You could help them learn to pronounce specific words with better annunciation.

Resonance disorders, voice disorders, and cognitive-communication disorders that affect a person’s interactive skills would also be addressed.

For linguistic majors who pursue a graduate degree in a medical field, speech therapy may also include addressing feeding or swallowing disorders.

After a 4-year degree in linguistics, a graduate degree in speech therapy is usually necessary to pursue a career in this field.

Many communities require some form of licensure to work as a therapist as well.

Private and public sector opportunities are available.

Entry-level positions in this career option begin around $45,000 per year.

The average salary for speech therapists is about $60,000, while top earners may be able to earn close to $90,000 per year.

Some positions may also provide bonuses of up to 5% based on personal performance.


#8. Librarian

Linguistics majors are sought after by libraries because their knowledge about languages helps to connect people to the resources they need.

Whether books are wanted for learning, entertainment, or both, librarians help people to better themselves by keeping local resources organized and finding new resources, as needed, to help others.

Librarians are asked to catalog a collection of books, movies, discs, and other materials.

They may be asked to create presentations to various institutions, including schools, to discuss what a library can provide.

They also assist with the location and use of the resources that are contained within a library’s collection.

After a 4-year degree in linguistics, the best opportunities in this career field become available with a graduate degree in library science.

Basic customer service positions are often available at local libraries without a degree, however, so you can see if this is a career opportunity that is right for you.

Entry-level positions in this field typically begin at $30,000 or less in many communities.

With a 4-year degree, the average salary rises to about $51,000 per year.

Top earners with a graduate degree in library science to complement their degree in linguistics can earn more than $80,000 per year.


Is a Degree in Linguistics the Right Career Choice?

What is unique about working within the field of linguistics is that it offers a high level of personal flexibility.

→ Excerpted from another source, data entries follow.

Lemma asks_for_rest_spec (rest : Buffer) :
  forall w a b : Buffer,
    asks_for_rest w rest = true ->
    rest = a ++ b -> b <> [] -> w ++ a <> [] ->
    exists k error,
      createPacket (w ++ a) VESC_MIN_FRAME_SIZE = (None, k, error)
      /\ 0 < k <= Z.of_nat (List.length b).
Proof.
  induction rest as [|x rest IH]; intros w a b H Hsplit Hb Hw.
  - destruct a; [simpl in Hsplit; congruence|discriminate].
  - simpl in H. apply andb_prop in H. destruct H as [Hhere Hnext].
    destruct a as [|y a].
    + simpl in Hsplit. subst b. rewrite app_nil_r in *.
      destruct w as [|c w]; [congruence|].
      destruct (createPacket (c :: w) VESC_MIN_FRAME_SIZE)
        as [[[packet|] k] e]; [discriminate|].
      apply andb_prop in Hhere. destruct Hhere as [H1 H2].
      apply Z.ltb_lt in H1. apply Z.leb_le in H2.
      exists k, e. split; [reflexivity|]. simpl List.length in *. lia.
    + simpl in Hsplit. injection Hsplit as <- ->.
      destruct (IH (w ++ [x]) a b Hnext eq_refl Hb) as (k & e & Hc & Hk).
      { destruct w; discriminate. }
      rewrite <- app_assoc in Hc. exists k, e. auto.
Qed.

Lemma pieces_short (c n : nat) :
  (0 < c)%nat -> (n <= c)%nat ->
  pieces c n = if Nat.eqb n 0 then [] else [n].
Proof.
  intros Hc Hn. unfold pieces.
  destruct (Nat.eq_dec n c) as [->|Hne].
  - rewrite Nat.div_same, Nat.Div0.mod_same by lia. simpl.
    destruct (Nat.eqb_spec c 0); [lia|reflexivity].
  - rewrite Nat.div_small, Nat.mod_small by lia. reflexivity.
Qed.

Lemma pieces_long (c n : nat) :
  (0 < c)%nat -> (c <= n)%nat ->
  pieces c n = c :: pieces c (n - c).
Proof.
  intros Hc Hn.
  assert (Hd : Nat.div n c = S (Nat.div (n - c) c)).
  { replace n with (1 * c + (n - c))%nat at 1 by lia.
    rewrite Nat.div_add_l by lia. reflexivity. }
  assert (Hm : Nat.modulo n c = Nat.modulo (n - c) c).
  { replace n with ((n - c) + 1 * c)%nat at 1 by lia.
    apply Nat.Div0.mod_add. }
  unfold pieces. rewrite Hd, Hm. reflexivity.
Qed.

Lemma span_warnings_short (g : Buffer) :
  (0 < chunk)%nat -> (List.length g <= chunk)%nat ->
  span_warnings g = discard_warning (Z.of_nat (List.length g)).
Proof.
  intros Hc Hn. unfold span_warnings, discard_warning.
  rewrite pieces_short by assumption.
  destruct (List.length g) as [|n]; reflexivity.
Qed.

Lemma span_warnings_long (g : Buffer) :
  (0 < chunk)%nat -> (chunk <= List.length g)%nat ->
  span_warnings g
  = ErrorEvent (msg_discard (Z.of_nat chunk))
      :: span_warnings (skipn chunk g).
Proof.
  intros Hc Hn. unfold span_warnings.
  rewrite pieces_long, length_skipn by assumption. reflexivity.
Qed.

(** ** A span of noise and a frame, from the line *)

Section Awaited.

Variable f : Buffer.
Variable p : Packet.
Variable bn0 : Z.
Variable e0 : string.

Hypothesis min_positive : 0 < VESC_MIN_FRAME_SIZE.
Hypothesis f_awaited : awaited f = true.
Hypothesis f_decodes :
  createPacket f VESC_MIN_FRAME_SIZE = (Some p, bn0, e0).
Hypothesis f_size : List.length (frame p) = List.length f.

Lemma awaited_parts :
  starts_with_sof f = true
  /\ (0 < chunk <= List.length f)%nat
  /\ asks_for_rest [] f = true.
Proof.
  unfold awaited in f_awaited.
  apply andb_prop in f_awaited. destruct f_awaited as [H12 H3].
  apply andb_prop in H12. destruct H12 as [H1 H2].
  apply Z.leb_le in H2. repeat split; auto.
  - unfold chunk, bytes_to_read. lia.
  - unfold chunk, bytes_to_read. lia.
Qed.
(** C4, amended: with a body that is not empty, the first candidate line of
    the criteria section that is not a valid criterion decides the error.
    If it does not match the pattern, the parse fails with the bad-line
    error for that line; if it matches and its stripped points argument is
    no integer for [int], the parse fails with the bad-points error for
    that value.  The message contains the [repr] of the line, or of the
    value; it contains the text itself when the text is printable, has no
    backslash and does not hold both kinds of quote. *)
Theorem criteria_errors_cite_repr (content : str) (good : list str) (raw : str)
    (rest : list str) :
  strip (join [NL] (body_lines (scan_template content))) <> [] ->
  criteria_lines (scan_template content) = good ++ raw :: rest ->
  Forall (fun g => exists c, criterion_of_line g = Ok c) good ->
  (_CRITERION_RE raw = None ->
   parse_template content = Raise (BadCriterionLine raw) /\
   contains (message (BadCriterionLine raw)) (repr raw) = true /\
   (verbatim raw = true ->
    contains (message (BadCriterionLine raw)) raw = true)) /\
  (forall g1 g2,
     _CRITERION_RE raw = Some (g1, g2) -> py_int (strip g2) = None ->
     parse_template content = Raise (BadPoints (strip g2)) /\
     contains (message (BadPoints (strip g2))) (repr (strip g2)) = true /\
     (verbatim (strip g2) = true ->
      contains (message (BadPoints (strip g2))) (strip g2) = true)).
Proof.
  intros Hbody Hlines Hgood. split.
  - intro Hre. split; [|apply message_BadCriterionLine].
    apply parse_template_criteria_error; [assumption|].
    rewrite Hlines. apply criteria_loop_first_error; [assumption|].
    unfold criterion_of_line. now rewrite Hre.
  - intros g1 g2 Hre Hint. split; [|apply message_BadPoints].
    apply parse_template_criteria_error; [assumption|].
    rewrite Hlines. apply criteria_loop_first_error; [assumption|].
    unfold criterion_of_line. now rewrite Hre, Hint.
Qed.

Lemma criteria_errors_cite_repr_witness :
  parse_template bad_second_criterion_template =
    Raise (BadCriterionLine (py "No backslash criterion here")) /\
  contains (message (BadCriterionLine (py "No backslash criterion here")))
           (repr (py "No backslash criterion here")) = true /\
  (verbatim (py "No backslash criterion here") = true ->
   contains (message (BadCriterionLine (py "No backslash criterion here")))
            (py "No backslash criterion here") = true).
Proof.
  apply (proj1 (@criteria_errors_cite_repr bad_second_criterion_template
                  [py "\criterion{Correct}{4}"]
                  (py "No backslash criterion here")
                  [py "\criterion{Good answer}{four}"]
                  ltac:(vm_compute; discriminate)
                  eq_refl
                  ltac:(repeat constructor; eexists; reflexivity))).
  reflexivity.
Defined.

(** ** The courses section *)

Lemma Forall2_other_code (k : str) (raws : list str)
    (entries : list (str * CourseAssignment)) :
  Forall2 (fun raw e => course_of_line raw = Ok e) raws entries ->
  Forall (other_code k) raws -> Forall (fun e => fst e <> k) entries.
Proof.
  induction 1 as [|raw [c a] raws entries H _ IH]; intro HF; constructor;
    inversion HF; subst.
  - simpl. eauto.
  - auto.
Qed.

(** The entry of a key after the loop is the one of the last line that
    assigns it, and it is the only entry of that key. *)
Lemma courses_loop_last (before : list str) (raw : str) (after : list str)
    (k : str) (a : CourseAssignment) (d : dict CourseAssignment) :
  courses_loop [] (before ++ raw :: after) = Ok d ->
  course_of_line raw = Ok (k, a) ->
  Forall (other_code k) after ->
  dict_get k d = Some a /\ entries_for k d = 1.
Proof.
  intros Hloop Hraw Hafter.
  apply courses_loop_inv in Hloop as [entries [HF ->]].
  apply Forall2_app_inv_l in HF as [e1 [e2 [H1 [H2 ->]]]].
  inversion H2 as [|? x ? e3 Hx H3]; subst.
  rewrite Hraw in Hx. inversion Hx; subst x.
  apply set_all_last; [apply unique_nil|].
  now apply Forall2_other_code with after.
Qed.

Lemma courses_loop_valid (raws : list str) :
  Forall valid_course raws -> exists d, courses_loop [] raws = Ok d.
Proof.
  intro H.
  destruct (Forall2_of_Forall_exists (fun raw e => course_of_line raw = Ok e) H)
    as [entries HF].
  eexists. apply (courses_loop_ok HF).
Qed.

Lemma Forall_insert {A} (P : A -> Prop) (l1 l2 : list A) (x : A) :
  Forall P (l1 ++ l2) -> P x -> Forall P (l1 ++ x :: l2).
Proof.
  intros H Hx. apply Forall_app in H as [H1 H2].
  apply Forall_app. split; [assumption|now constructor].
Qed.

(** C1, as stated, fails: the courses section holds the candidate line
    [\course{A}{easy}{X}], the parse succeeds, and the entry of [A] in the
    mapping returned has difficulty hard and topic [Y], from the later line
    with the same code. *)
Lemma course_line_overwritten :
  courses_lines (scan_template duplicate_course_template) =
    [course_line (py "A") (py "easy") (py "X");
     course_line (py "A") (py "hard") (py "Y")] /\
  In (lower (strip (py "easy"))) [py "easy"; py "medium"; py "hard"] /\
  exists pt,
    parse_template duplicate_course_template = Ok pt /\
    dict_get (strip (py "A")) (courses pt) =
      Some {| difficulty := HARD; topic := Some (py "Y") |} /\
    dict_get (strip (py "A")) (courses pt) <>
      Some {| difficulty := EASY; topic := or_None (strip (py "X")) |}.
Proof.
  split; [reflexivity|]. split; [simpl; tauto|].
  eexists. split; [reflexivity|]. split; [reflexivity|].
  vm_compute. discriminate.
Qed.

(** C1, amended: a candidate line [\course{C}{Diff}{T}] of the courses
    section whose difficulty, stripped and lower-cased, is easy, medium or
    hard is accepted by the loop, which assigns to the stripped [C] the
    member of [Difficulty] with that lower-case value and the stripped [T],
    or no topic when the stripped [T] is empty.  When no later candidate
    line assigns the same code, this is the entry of that code in the
    mapping returned; and the parse returns once the body is not empty and
    the other candidate lines are valid. *)
Theorem course_line_entry (content : str) (before : list str) (C Diff T : str)
    (after : list str) :
  courses_lines (scan_template content) = before ++ course_line C Diff T :: after ->
  no_rbrace C -> no_rbrace Diff -> no_rbrace T ->
  In (lower (strip Diff)) [py "easy"; py "medium"; py "hard"] ->
  Forall (other_code (strip C)) after ->
  exists d,
    Difficulty_value d = lower (strip Diff) /\
    let entry := {| difficulty := d; topic := or_None (strip T) |} in
    course_of_line (course_line C Diff T) = Ok (strip C, entry) /\
    (forall pt, parse_template content = Ok pt ->
                dict_get (strip C) (courses pt) = Some entry) /\
    (forall cr,
       strip (join [NL] (body_lines (scan_template content))) <> [] ->
       criteria_loop [] (criteria_lines (scan_template content)) = Ok cr ->
       Forall valid_course (before ++ after) ->
       exists pt, parse_template content = Ok pt /\
                  dict_get (strip C) (courses pt) = Some entry).
Proof.
  intros Hlines HC HD HT Hin Hafter.
  apply Difficulty_of_value_In in Hin as [d Hd]. exists d.
  split; [now apply Difficulty_value_of|]. intro entry.
  assert (Hline : course_of_line (course_line C Diff T) = Ok (strip C, entry))
    by now apply course_of_line_form.
  assert (Hpart : forall pt, parse_template content = Ok pt ->
                             dict_get (strip C) (courses pt) = Some entry).
  { intros pt Hpt. apply parse_template_inv in Hpt as [_ [_ [_ [_ Hcs]]]].
    rewrite Hlines in Hcs.
    now destruct (@courses_loop_last _ _ _ _ _ _ Hcs Hline Hafter). }
  split; [assumption|]. split; [assumption|].
  intros cr Hbody Hcr Hvalid.
  destruct (@courses_loop_valid (before ++ course_line C Diff T :: after))
    as [cs Hcs].
  { apply Forall_insert; [assumption|]. now exists (strip C, entry). }
  rewrite <- Hlines in Hcs.
  eexists. split; [apply (@parse_template_ok content _ _ Hbody Hcr Hcs)|].
  apply Hpart. apply (@parse_template_ok content _ _ Hbody Hcr Hcs).
Qed.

Many professionals in this field can pursue multiple career opportunities simultaneously.

It is not unusual to see someone with a linguistics degree working as a professor or teacher, a published author, and an editor or translator all at the same time.

If you love the structure of language, then pursuing a degree in linguistics could be the right career choice.

Look at the career options which are available and you’ll see that the right job could be waiting for you.